THE PROBLEM: Go through the material and copy each line in which the word "replace" shows up.

GIVEN ENTRIES:

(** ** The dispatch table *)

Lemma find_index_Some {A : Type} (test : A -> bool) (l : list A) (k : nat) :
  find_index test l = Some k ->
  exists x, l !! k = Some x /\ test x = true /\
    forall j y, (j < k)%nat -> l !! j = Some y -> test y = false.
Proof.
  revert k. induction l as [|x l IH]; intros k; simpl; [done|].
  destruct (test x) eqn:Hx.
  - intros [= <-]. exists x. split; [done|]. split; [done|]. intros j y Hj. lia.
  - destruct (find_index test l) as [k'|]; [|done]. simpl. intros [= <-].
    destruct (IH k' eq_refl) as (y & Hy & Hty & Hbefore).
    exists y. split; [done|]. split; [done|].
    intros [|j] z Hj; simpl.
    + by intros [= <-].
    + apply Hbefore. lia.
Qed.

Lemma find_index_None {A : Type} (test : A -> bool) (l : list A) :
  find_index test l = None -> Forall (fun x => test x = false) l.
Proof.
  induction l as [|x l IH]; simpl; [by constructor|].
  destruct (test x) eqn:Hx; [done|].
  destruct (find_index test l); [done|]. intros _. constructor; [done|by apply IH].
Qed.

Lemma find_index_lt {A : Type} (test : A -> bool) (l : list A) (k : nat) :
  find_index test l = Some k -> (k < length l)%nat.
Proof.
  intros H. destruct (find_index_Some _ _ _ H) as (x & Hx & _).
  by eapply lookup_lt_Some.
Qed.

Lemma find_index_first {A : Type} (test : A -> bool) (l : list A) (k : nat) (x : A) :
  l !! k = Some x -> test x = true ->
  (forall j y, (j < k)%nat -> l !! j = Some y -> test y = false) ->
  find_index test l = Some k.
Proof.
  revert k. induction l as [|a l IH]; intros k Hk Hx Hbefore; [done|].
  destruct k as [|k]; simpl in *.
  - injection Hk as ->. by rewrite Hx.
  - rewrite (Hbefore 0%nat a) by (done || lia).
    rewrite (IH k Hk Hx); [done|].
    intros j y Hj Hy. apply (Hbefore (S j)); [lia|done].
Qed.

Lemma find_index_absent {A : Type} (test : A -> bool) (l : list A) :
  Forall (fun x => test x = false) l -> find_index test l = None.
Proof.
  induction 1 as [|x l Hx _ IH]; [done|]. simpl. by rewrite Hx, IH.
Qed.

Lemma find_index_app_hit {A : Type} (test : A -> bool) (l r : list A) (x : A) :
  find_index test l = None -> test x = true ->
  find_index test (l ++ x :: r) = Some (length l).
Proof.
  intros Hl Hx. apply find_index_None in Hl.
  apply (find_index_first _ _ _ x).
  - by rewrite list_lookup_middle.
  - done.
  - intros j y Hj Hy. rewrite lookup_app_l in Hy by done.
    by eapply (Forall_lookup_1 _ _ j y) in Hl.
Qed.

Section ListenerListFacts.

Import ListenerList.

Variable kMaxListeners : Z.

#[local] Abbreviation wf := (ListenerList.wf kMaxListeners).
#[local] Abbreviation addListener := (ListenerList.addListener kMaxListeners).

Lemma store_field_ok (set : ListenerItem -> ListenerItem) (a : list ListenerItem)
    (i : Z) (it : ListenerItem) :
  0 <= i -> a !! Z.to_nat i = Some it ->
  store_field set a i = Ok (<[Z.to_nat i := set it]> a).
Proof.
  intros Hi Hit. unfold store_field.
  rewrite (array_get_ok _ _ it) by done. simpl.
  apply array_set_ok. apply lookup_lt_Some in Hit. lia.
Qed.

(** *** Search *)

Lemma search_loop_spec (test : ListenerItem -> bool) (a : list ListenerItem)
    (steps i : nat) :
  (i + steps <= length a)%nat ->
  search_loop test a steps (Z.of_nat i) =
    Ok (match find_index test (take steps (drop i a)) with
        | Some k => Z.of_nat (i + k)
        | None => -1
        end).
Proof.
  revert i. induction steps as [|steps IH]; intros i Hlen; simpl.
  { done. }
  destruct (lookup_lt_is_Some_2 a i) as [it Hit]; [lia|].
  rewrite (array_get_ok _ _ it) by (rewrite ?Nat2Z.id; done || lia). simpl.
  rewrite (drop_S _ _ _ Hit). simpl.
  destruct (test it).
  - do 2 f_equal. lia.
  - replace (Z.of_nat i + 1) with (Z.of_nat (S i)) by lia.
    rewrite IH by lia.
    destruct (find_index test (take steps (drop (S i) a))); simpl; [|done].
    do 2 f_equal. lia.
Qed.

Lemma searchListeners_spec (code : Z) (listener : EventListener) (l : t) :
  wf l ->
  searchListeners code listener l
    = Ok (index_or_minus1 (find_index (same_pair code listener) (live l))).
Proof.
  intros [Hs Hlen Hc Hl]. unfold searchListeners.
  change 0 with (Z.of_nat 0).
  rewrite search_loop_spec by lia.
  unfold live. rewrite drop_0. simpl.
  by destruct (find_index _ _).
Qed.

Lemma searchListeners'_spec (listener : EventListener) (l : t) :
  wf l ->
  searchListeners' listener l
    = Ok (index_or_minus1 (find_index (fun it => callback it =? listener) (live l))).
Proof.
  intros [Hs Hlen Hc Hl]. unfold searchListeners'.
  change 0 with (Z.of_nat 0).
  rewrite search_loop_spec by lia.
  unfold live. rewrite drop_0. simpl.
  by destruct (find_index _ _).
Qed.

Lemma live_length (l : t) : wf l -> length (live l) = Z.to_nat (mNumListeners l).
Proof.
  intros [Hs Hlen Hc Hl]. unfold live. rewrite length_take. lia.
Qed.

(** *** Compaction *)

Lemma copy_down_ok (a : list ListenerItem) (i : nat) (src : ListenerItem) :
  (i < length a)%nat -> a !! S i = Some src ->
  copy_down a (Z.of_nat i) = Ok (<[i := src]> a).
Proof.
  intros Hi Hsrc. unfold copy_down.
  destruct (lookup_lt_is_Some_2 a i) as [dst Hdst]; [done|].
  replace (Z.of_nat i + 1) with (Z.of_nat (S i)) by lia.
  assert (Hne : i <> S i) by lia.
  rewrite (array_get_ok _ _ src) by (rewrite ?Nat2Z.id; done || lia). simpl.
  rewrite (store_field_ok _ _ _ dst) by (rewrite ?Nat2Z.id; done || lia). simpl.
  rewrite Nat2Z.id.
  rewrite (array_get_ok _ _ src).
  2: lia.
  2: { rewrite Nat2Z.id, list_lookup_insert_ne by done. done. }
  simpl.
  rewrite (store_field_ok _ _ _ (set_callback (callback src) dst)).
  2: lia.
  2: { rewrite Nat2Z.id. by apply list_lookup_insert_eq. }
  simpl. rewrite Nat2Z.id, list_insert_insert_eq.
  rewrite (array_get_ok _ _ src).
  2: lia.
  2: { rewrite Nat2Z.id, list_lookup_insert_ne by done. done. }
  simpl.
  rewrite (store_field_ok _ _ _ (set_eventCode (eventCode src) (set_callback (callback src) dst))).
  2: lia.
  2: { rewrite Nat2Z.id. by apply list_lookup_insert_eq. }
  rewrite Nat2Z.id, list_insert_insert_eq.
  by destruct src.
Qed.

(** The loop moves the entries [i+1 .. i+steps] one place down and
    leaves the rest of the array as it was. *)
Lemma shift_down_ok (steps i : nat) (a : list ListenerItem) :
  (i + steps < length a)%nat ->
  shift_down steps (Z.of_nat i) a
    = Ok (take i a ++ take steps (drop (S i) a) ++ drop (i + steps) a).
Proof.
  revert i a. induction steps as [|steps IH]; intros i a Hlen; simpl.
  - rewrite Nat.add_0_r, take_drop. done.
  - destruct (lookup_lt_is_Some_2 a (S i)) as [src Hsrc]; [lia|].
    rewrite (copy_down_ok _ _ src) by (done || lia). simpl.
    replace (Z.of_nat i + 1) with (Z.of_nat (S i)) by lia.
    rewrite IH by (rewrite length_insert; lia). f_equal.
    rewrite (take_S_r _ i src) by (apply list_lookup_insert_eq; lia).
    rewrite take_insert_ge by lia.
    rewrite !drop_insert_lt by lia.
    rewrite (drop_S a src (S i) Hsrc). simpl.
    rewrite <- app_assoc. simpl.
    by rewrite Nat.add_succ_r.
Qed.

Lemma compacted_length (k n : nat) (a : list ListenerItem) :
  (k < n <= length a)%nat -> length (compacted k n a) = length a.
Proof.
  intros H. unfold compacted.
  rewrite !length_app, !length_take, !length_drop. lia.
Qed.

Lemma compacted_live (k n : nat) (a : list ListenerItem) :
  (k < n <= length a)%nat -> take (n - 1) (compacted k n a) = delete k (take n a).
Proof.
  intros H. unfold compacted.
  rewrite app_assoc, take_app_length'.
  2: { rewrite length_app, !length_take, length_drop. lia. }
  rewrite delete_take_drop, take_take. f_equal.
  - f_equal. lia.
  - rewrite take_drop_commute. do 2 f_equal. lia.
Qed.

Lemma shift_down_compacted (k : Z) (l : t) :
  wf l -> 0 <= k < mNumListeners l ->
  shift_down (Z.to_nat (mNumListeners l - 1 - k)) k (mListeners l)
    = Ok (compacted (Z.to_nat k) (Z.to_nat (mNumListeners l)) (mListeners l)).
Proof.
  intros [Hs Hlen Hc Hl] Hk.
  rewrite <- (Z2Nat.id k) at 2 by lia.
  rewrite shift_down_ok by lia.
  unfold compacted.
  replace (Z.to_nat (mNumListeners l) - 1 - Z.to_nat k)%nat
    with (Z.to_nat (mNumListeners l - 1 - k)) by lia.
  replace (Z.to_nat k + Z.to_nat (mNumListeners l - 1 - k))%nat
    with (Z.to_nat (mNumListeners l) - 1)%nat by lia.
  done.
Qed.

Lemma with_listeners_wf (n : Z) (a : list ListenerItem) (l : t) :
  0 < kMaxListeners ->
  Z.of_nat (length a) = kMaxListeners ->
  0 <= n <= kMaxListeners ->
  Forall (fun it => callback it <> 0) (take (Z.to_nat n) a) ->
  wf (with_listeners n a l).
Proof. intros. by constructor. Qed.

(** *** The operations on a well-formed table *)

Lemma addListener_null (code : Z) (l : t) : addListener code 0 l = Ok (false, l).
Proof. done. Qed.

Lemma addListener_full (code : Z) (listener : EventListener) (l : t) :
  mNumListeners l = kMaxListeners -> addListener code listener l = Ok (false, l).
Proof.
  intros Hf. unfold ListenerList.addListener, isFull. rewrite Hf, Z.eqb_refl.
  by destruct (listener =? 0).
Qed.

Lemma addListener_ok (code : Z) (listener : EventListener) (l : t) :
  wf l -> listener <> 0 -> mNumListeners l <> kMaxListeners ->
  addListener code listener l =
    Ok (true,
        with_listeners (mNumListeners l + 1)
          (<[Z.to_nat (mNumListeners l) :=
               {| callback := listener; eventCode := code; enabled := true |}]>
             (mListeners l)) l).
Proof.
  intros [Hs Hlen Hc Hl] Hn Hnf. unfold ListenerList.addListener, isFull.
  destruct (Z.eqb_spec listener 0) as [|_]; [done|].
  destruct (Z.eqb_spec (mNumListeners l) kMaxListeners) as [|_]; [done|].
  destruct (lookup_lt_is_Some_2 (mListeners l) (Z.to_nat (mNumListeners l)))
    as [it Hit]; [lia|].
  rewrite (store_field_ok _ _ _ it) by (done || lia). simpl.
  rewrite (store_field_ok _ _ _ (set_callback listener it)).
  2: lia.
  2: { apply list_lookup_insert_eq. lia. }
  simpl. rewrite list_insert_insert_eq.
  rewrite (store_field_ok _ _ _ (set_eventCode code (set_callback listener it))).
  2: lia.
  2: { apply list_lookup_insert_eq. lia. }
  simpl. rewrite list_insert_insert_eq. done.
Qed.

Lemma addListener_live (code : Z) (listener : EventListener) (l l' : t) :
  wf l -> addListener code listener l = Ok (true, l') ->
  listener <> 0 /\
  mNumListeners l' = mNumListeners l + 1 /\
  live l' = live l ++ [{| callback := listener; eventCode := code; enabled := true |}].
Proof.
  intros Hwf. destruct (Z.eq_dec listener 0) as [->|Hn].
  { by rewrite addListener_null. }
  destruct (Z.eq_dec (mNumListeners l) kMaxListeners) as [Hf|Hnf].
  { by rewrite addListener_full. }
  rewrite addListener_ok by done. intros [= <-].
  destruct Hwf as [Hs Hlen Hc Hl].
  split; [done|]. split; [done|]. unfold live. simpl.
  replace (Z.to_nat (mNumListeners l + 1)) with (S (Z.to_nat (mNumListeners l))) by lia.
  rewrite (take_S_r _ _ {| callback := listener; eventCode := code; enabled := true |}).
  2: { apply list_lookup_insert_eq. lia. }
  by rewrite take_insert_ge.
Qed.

TASK ANSWER:
  - replace (Z.of_nat i + 1) with (Z.of_nat (S i)) by lia.
  replace (Z.of_nat i + 1) with (Z.of_nat (S i)) by lia.
    replace (Z.of_nat i + 1) with (Z.of_nat (S i)) by lia.
  replace (Z.to_nat (mNumListeners l) - 1 - Z.to_nat k)%nat
  replace (Z.to_nat k + Z.to_nat (mNumListeners l - 1 - k))%nat
  replace (Z.to_nat (mNumListeners l + 1)) with (S (Z.to_nat (mNumListeners l))) by lia.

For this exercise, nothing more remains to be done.